Provides-Extra: docs
Requires-Dist: sphinx>=7.0; extra == "docs"
Requires-Dist: furo; extra == "docs"
Requires-Dist: myst-parser; extra == "docs"
Requires-Dist: sphinx-copybutton; extra == "docs"
Requires-Dist: sphinx-autodoc-typehints; extra == "docs"
Description-Content-Type: text/markdown

# multigedi

[![CI](https://github.com/Arshammik/multigedi/actions/workflows/test.yml/badge.svg)](https://github.com/Arshammik/multigedi/actions/workflows/test.yml)
[![Docs](https://github.com/Arshammik/multigedi/actions/workflows/docs.yml/badge.svg)](https://github.com/Arshammik/multigedi/actions/workflows/docs.yml)
[![License: MIT](https://img.shields.io/badge/License-MIT-yellow.svg)](LICENSE)
[![Python 3.10-3.12](https://img.shields.io/badge/python-3.10%20%7C%203.11%20%7C%203.12-blue)](https://www.python.org/)
[![PyPI](https://img.shields.io/pypi/v/multigedi.svg)](https://pypi.org/project/multigedi/)

Multi-modal joint factor analysis for single-cell data — Python port of the R
[`multigedi`](https://github.com/csglab/multigedi) package, with an optional
CUDA backend for accelerated training. scverse-compliant API.

> **Status:** alpha.
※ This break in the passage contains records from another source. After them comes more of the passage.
(** ** Arrays by their cells *)

(** Two arrays of one shape with the same cells are the same array. *)
Lemma ndarray_ext R C a b :
  de_forma R C a → de_forma R C b →
  (∀ i j, (i < R)%nat → (j < C)%nat → celda a i j = celda b i j) → a = b.
Proof.
  intros (HRa & HCa & Hwa) (HRb & HCb & Hwb) Hcel.
  destruct a as [ca da], b as [cb db].
  unfold nfilas, bien_formada, celda in *. simpl in *.
  rewrite HCa, HCb. f_equal. apply list_eq. intros i.
  destruct (decide (i < R)%nat) as [Hi|Hi].
  - destruct (lookup_lt_is_Some_2 da i ltac:(lia)) as [fa Hfa].
    destruct (lookup_lt_is_Some_2 db i ltac:(lia)) as [fb Hfb].
    rewrite Hfa, Hfb. f_equal.
    pose proof (Forall_lookup_1 _ _ _ _ Hwa Hfa) as Hla.
    pose proof (Forall_lookup_1 _ _ _ _ Hwb Hfb) as Hlb. simpl in *.
    apply list_eq. intros j.
    destruct (decide (j < C)%nat) as [Hj|Hj].
    + specialize (Hcel i j Hi Hj). rewrite Hfa, Hfb in Hcel. simpl in Hcel.
      destruct (lookup_lt_is_Some_2 fa j ltac:(lia)) as [x Hx].
      destruct (lookup_lt_is_Some_2 fb j ltac:(lia)) as [y Hy].
      rewrite Hx, Hy in *. simpl in Hcel. by rewrite Hcel.
    + by rewrite !lookup_ge_None_2 by lia.
  - by rewrite !lookup_ge_None_2 by lia.
Qed.

Lemma de_forma_constante R C x : de_forma R C (constante R C x).
Proof.
  unfold de_forma, nfilas, bien_formada, constante. simpl.
  rewrite length_replicate. split_and!; [done..|].
  apply Forall_replicate. by rewrite length_replicate.
Qed.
The API may change. Bit-identical numerical outputs to
> the R reference are validated by `tests/test_cpu_vs_r.py` (relative
> diff ~1e-12 after 20 iterations).

## What it does

`multigedi` jointly factorizes several modalities of single-cell data into a
shared latent space (`K`-dimensional cell embeddings) plus modality-specific
metagenes. The hub-and-spoke MultiGEDI model handles three observation types:

- `M` — count matrix (e.g. gene expression)
- `M_paired` — paired counts (e.g. spliced / unspliced for RNA velocity)
- `X` — binary indicator matrix (e.g. cluster / chromatin state)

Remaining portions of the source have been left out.